■ Task item:
Once you reach the line containing "let n := nat_of_ascii c in" in the entries below, write out that line and each one after it down to the line containing "is printed as", exactly and with nothing added.

(Stored data entries)
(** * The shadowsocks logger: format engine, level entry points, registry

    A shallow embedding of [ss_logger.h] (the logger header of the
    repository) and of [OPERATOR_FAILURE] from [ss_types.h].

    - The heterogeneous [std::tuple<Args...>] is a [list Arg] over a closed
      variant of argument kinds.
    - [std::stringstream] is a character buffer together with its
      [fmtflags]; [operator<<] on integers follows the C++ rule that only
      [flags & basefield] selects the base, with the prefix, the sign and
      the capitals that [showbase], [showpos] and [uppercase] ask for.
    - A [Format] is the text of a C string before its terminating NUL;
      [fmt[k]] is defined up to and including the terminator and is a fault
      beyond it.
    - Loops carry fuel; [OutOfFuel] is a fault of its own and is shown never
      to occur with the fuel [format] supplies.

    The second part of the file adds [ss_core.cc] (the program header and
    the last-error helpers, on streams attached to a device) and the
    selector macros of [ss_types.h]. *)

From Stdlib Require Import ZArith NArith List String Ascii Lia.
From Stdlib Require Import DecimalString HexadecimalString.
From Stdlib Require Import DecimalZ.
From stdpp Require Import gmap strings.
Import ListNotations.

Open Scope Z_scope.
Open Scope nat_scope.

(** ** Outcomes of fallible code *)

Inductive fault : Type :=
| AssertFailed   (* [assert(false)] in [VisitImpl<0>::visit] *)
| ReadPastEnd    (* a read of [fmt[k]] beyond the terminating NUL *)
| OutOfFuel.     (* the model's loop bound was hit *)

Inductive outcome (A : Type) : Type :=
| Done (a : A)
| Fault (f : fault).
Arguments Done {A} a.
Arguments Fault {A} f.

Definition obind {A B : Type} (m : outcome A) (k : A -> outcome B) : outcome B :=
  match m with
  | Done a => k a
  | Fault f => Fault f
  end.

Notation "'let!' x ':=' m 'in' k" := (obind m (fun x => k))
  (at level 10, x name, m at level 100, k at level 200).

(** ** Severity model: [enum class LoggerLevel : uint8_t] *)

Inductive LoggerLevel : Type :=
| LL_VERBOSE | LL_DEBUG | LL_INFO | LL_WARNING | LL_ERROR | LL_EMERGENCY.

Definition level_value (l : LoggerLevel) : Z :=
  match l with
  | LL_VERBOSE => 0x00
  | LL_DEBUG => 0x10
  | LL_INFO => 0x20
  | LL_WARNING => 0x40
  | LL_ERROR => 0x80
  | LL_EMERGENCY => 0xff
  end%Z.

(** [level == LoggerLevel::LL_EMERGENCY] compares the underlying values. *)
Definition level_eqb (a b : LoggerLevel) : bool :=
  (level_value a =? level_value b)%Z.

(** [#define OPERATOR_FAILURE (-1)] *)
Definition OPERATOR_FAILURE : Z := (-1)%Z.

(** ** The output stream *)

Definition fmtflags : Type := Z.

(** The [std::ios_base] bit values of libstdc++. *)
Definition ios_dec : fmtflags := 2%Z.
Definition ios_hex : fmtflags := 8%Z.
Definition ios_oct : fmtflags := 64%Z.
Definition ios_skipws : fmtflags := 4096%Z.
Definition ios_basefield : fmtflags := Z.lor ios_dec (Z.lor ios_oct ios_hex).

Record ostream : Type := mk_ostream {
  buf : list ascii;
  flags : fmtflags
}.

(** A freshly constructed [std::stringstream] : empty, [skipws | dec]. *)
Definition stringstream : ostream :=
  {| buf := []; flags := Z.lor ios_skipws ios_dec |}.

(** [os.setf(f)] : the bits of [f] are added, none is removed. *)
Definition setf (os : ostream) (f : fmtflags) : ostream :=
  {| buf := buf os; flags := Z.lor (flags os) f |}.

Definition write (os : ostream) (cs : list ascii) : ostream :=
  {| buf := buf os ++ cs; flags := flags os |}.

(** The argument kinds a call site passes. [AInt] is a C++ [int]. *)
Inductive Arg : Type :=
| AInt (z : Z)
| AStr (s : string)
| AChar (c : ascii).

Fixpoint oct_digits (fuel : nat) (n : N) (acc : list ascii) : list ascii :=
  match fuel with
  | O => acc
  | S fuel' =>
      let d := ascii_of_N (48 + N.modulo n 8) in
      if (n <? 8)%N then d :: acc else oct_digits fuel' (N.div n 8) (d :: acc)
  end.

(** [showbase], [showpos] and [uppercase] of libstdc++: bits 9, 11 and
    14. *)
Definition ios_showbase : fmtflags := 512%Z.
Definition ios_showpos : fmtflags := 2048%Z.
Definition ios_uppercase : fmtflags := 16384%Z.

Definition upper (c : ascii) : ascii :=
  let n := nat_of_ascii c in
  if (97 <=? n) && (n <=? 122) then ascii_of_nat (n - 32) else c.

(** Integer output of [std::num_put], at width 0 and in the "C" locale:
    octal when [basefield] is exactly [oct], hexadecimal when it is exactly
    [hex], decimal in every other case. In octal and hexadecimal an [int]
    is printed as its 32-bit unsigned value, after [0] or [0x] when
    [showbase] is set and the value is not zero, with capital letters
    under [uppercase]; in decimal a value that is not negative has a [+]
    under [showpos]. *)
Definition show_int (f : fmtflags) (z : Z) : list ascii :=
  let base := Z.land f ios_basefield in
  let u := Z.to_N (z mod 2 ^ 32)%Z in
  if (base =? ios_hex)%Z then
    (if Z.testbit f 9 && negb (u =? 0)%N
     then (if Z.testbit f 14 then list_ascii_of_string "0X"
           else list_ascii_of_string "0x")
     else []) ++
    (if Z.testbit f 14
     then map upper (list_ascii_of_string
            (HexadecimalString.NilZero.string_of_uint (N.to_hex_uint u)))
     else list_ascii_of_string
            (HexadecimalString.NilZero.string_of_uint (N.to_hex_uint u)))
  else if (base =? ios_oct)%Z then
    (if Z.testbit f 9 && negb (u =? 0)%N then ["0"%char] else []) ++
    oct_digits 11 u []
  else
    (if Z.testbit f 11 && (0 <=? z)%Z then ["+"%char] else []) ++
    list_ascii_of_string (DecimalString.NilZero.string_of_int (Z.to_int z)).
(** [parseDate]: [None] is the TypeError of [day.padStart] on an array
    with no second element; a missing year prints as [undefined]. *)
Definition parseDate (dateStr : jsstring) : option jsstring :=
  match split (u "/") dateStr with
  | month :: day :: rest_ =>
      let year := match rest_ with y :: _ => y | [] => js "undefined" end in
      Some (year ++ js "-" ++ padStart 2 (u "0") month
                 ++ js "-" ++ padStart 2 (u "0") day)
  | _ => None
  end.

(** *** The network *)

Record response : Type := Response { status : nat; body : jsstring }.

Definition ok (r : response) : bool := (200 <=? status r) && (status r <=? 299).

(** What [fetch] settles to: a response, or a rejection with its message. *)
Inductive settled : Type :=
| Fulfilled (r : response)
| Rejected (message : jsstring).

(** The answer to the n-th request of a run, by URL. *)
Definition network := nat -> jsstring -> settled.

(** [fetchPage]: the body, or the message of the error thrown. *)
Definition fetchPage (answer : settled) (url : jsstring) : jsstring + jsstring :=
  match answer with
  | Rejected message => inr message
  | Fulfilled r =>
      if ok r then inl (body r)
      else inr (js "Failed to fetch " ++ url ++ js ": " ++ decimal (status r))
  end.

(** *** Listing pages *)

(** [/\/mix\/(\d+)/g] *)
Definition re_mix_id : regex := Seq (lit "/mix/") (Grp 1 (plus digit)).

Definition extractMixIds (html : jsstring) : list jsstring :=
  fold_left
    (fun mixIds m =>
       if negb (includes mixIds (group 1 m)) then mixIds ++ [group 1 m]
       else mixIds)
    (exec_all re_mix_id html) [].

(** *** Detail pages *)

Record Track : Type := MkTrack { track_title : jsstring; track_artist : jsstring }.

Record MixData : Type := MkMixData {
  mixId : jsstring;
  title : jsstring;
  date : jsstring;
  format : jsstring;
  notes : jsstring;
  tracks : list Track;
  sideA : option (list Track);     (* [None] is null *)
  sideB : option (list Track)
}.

■ Exercise solution:
  let n := nat_of_ascii c in
  if (97 <=? n) && (n <=? 122) then ascii_of_nat (n - 32) else c.

(** Integer output of [std::num_put], at width 0 and in the "C" locale:
    octal when [basefield] is exactly [oct], hexadecimal when it is exactly
    [hex], decimal in every other case. In octal and hexadecimal an [int]
    is printed as its 32-bit unsigned value, after [0] or [0x] when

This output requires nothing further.